+1 to switching back to UUIDs for the reasons Brian gave.
On 3/1/19 2:23 PM, Brian Bouterse wrote:
I've finally gotten to read through the numbers and this thread. It is
a tradeoff but I am +1 for switching to UUIDs. I focus on the
PostgreSQL UUID vs int case because that is our default database. I
don't think too much about how things perform on MariaDB because they
can improve their own performance to catch up to PostgreSQL which
regularly is performing better afaict. I agree with the assessment of
30% ish slowdown in the large unit cases for PostgreSQL. Still, I
believe the advantages of switching to UUIDs are worth it. Two main
reasons stick out in my mind.
1. Our core code and all plugin code will always be compatible with
common db backends even when using bulk_create()
2. We get database sharding with postgresql which you can only do with
UUID pks. I was advised this years ago by jcline.
Performance and compatibility are a pretty classic trade-off. Overall
I've found that initial releases launch with less performance and
improve (often significantly) overtime. Consider the interpreter pypy
(not pypi).

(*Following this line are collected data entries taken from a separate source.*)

(** With one entry per key, the loop over the keys is [resolve]. *)
Lemma loop_is_resolve (prefix : string) (post : dict string CalculatorFloat) :
  forall pre : dict string CalculatorFloat,
  NoDup (keys (pre ++ post)) ->
  substitute_loop prefix (keys post) (pre ++ post) =
  (pre ++ fst (resolve prefix post), snd (resolve prefix post)).
Proof.
  induction post as [| [k v] post IH]; intros pre Hnd; simpl.
  - reflexivity.
  - assert (Hk : ~ In k (keys pre)).
    { unfold keys in *. rewrite map_app in Hnd. simpl in Hnd.
      apply NoDup_remove_2 in Hnd. intros Hin. apply Hnd.
      apply in_or_app. left. exact Hin. }
    rewrite (get_app_skip pre ((k, v) :: post) k Hk). simpl.
    rewrite String.eqb_refl.
    assert (Hnd' : forall w, NoDup (keys ((pre ++ [(k, w)]) ++ post))).
    { intros w. unfold keys in *. rewrite <- app_assoc. simpl.
      rewrite map_app in *. simpl in *. exact Hnd. }
    destruct v as [x | value].
    + specialize (IH (pre ++ [(k, Float x)]) (Hnd' _)).
      rewrite <- app_assoc in IH. simpl in IH. rewrite IH.
      destruct (resolve prefix post) as [rest1 r]. simpl.
      rewrite <- app_assoc. reflexivity.
    + match goal with
      | |- context [parse_string ?e] => destruct (parse_string e) as [y |]
      end; simpl;
        [| reflexivity].
      rewrite (set_app_skip pre ((k, Str value) :: post) k (Float y) Hk).
      simpl. rewrite String.eqb_refl.
      specialize (IH (pre ++ [(k, Float y)]) (Hnd' _)).
      rewrite <- app_assoc in IH. simpl in IH. rewrite IH.
      destruct (resolve prefix post) as [rest1 r]. simpl.
      rewrite <- app_assoc. reflexivity.
Qed.
(** * Mentra AI: session and query orchestration core

    A shallow embedding of the TypeScript sources of the server
    (wake-word matcher, location classifier, chat event bus, photo manager,
    session manager and query processor) together with the properties that
    its design document states about them.

    Text is modelled as a list of code units restricted to the range
    U+0000..U+00FF (the 8-bit [ascii] type); [toLowerCase], [trim] and the
    regular-expression character classes are the ECMAScript ones restricted
    to that range. *)

From Stdlib Require Import Ascii String NArith.
From Stdlib.Strings Require Import Byte.
From stdpp Require Import gmap strings list fin_maps pretty.
Lemma leaf_loop_all_false (q : nat -> outcome) (start n : nat) :
  (forall k, start <= k < start + n -> q k = Finished false) ->
  leaf_loop q start n = Finished false.
Proof.
  revert start; induction n as [|n IH]; intros start H; simpl.
  - reflexivity.
  - rewrite (H start ltac:(lia)). apply IH. intros k Hk. apply H. lia.
Qed.

Section TraversalFacts.
Context {VM : VectorMath} {MS : MemberShape VM} {BB : BoundingBox VM}.

(** C6.  The loop of [query_node] follows the transition rule and ends as
    stated.  The rule is written over the hierarchy's own accessors: the
    two children are [getLeftChild] of the current node and the node
    [advanceNode] skips to from it, and a child qualifies when its box
    overlaps and it is not a leaf.  The stack starts as the sentinel
    alone, the sentinel being the node count of [b]'s hierarchy, and the
    current node as the root.  A pass that finds no positive leaf makes a
    transition of the rule (pop when neither child qualifies, descend
    into the one that does, or descend left and push right when both
    do), and the rule allows one transition only; with an entry on the
    stack and room for a push it allows one.  The loop returns false
    exactly when some transition makes the sentinel the current node, and
    true exactly when a narrow-phase test on an overlapping leaf child is
    positive first. *)
Theorem query_node_transition_rule
    (cur_node_a : nat) (r_ab : vec3 Scalar) (a b : union) :
  (forall fuel, (getNumNodes (tree (members b)) =? 1) = false ->
     query_node fuel cur_node_a r_ab a b
     = query_loop (tree (members b)) (box_in_frame_of r_ab a b cur_node_a)
         (fun child => test_narrow_phase_overlap r_ab a b cur_node_a child)
         fuel 0 [getNumNodes (tree (members b))])
  /\ (forall cur stack cur' stack',
        query_step (tree (members b)) (box_in_frame_of r_ab a b cur_node_a)
          (fun child => test_narrow_phase_overlap r_ab a b cur_node_a child)
          cur stack = Next cur' stack'
        <-> ~ positive_leaf (tree (members b))
                (box_in_frame_of r_ab a b cur_node_a)
                (fun child => test_narrow_phase_overlap r_ab a b cur_node_a child)
                (getLeftChild (tree (members b)) cur)
            /\ ~ positive_leaf (tree (members b))
                  (box_in_frame_of r_ab a b cur_node_a)
                  (fun child => test_narrow_phase_overlap r_ab a b cur_node_a child)
                  (advanceNode (tree (members b))
                     (getLeftChild (tree (members b)) cur) true)
            /\ transition (tree (members b))
                 (box_in_frame_of r_ab a b cur_node_a) cur stack cur' stack')
  /\ (forall cur stack c1 s1 c2 s2,
        transition (tree (members b)) (box_in_frame_of r_ab a b cur_node_a)
          cur stack c1 s1 ->
        transition (tree (members b)) (box_in_frame_of r_ab a b cur_node_a)
          cur stack c2 s2 ->
        c1 = c2 /\ s1 = s2)
  /\ (forall cur stack, stack <> [] -> length stack < 64 ->
        exists cur' stack',
          transition (tree (members b)) (box_in_frame_of r_ab a b cur_node_a)
            cur stack cur' stack')
  /\ (forall cur stack res,
        (exists fuel,
           query_loop (tree (members b)) (box_in_frame_of r_ab a b cur_node_a)
             (fun child => test_narrow_phase_overlap r_ab a b cur_node_a child)
             fuel cur stack = Finished res)
        <-> loop_returns (tree (members b)) (box_in_frame_of r_ab a b cur_node_a)
              (fun child => test_narrow_phase_overlap r_ab a b cur_node_a child)
              cur stack res).
Proof.
  split; [|split; [|split; [|split]]].
  - intros fuel Hn. unfold query_node. rewrite Hn. reflexivity.
  - intros. apply query_step_next.
  - intros cur stack c1 s1 c2 s2. apply transition_deterministic.
  - intros cur stack. apply transition_total.
  - intros cur stack res. split.
    + intros [fuel H]. eapply query_loop_sound. exact H.
    + apply query_loop_complete.
Qed.

(** No traversal reads below the stack, on any hierarchy. *)
Lemma query_node_never_underflows
    (fuel cur_node_a : nat) (r_ab : vec3 Scalar) (a b : union) :
  query_node fuel cur_node_a r_ab a b <> StackUnderflow.
Proof.
  unfold query_node.
  destruct (getNumNodes (tree (members b)) =? 1); [discriminate|].
  apply (query_loop_never_underflows _ _ _ fuel 0 []).
Qed.

(** A traversal against a hierarchy of depth at most the capacity of the
    stack returns. *)
Lemma query_node_returns
    (cur_node_a : nat) (r_ab : vec3 Scalar) (a b : union)
    (t : btree) (fuel : nat) :
  hierarchy (tree (members b)) t ->
  height t <= stack_capacity ->
  internal_nodes t <= fuel ->
  exists res, query_node fuel cur_node_a r_ab a b = Finished res.
Proof.
  intros [Hroot [Hu Hone]] Hh Hfuel. unfold query_node.
  destruct (getNumNodes (tree (members b)) =? 1) eqn:Hn.
  - eexists. reflexivity.
  - apply query_loop_finishes with t; auto.
    destruct (is_internal t); [reflexivity|].
    apply Nat.eqb_neq in Hn. exfalso. apply Hn. apply Hone. reflexivity.
Qed.

(** C9.  When the traversed hierarchy is no deeper than the 64 entries of
    the stack, a traversal returns a boolean: no push writes past the
    array and no pop reads below the sentinel, either of which the
    embedding would report as its own outcome. *)
Theorem query_node_stack_within_bounds
    (cur_node_a : nat) (r_ab : vec3 Scalar) (a b : union)
    (t : btree) (fuel : nat)
    (shape : hierarchy (tree (members b)) t)
    (depth : height t <= 64)
    (enough : internal_nodes t <= fuel) :
  (exists res, query_node fuel cur_node_a r_ab a b = Finished res)
  /\ query_node fuel cur_node_a r_ab a b <> StackOverflow
  /\ query_node fuel cur_node_a r_ab a b <> StackUnderflow.
Proof.
  destruct (query_node_returns cur_node_a r_ab a b t fuel shape depth enough)
    as [res Hres].
  rewrite Hres. repeat split; [eexists; reflexivity | discriminate | discriminate].
Qed.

It started "roughly 2000x slower [at initial launch] than
CPython, to roughly 7x faster [now]" [0]. Launching Pulp 3.0 that is
30% slower in the worst-case but runs everywhere with zero
"db-behavior surprises" I think is worth it. Also conversely, if we
don't adopt UUIDs, how will we address item 1 pre RC?
@dawalker for the "can we have both" option, we probably can have some
db-specific codepaths, but I don't think doing an application wide PK
type change as a setting is feasible to support. The db specific
codepaths are one way performance improves over time. For the initial
release, to keep things simple I hope we don't have conditional
database codepaths (for now).
More discussion on this change is encouraged. Thanks @dalley so much
for all the detailed investigation!
[0]: https://morepypy.blogspot.com/2018/09/the-first-15-years-of-pypy.html
Thank you,
Brian
On Fri, Mar 1, 2019 at 2:51 PM Dana Walker <dawal...@redhat.com
<mailto:dawal...@redhat.com>> wrote:
As I brought up on irc, I don't know how feasible the
complications to maintenance would be going forward, but I would
prefer if we could use some sort of settings in order to choose
uuid or id based on MariaDB or PostgreSQL. I want us to work
everywhere, but I'm really concerned at the impact to our users of
a 30-40% efficiency drop in speed and storage.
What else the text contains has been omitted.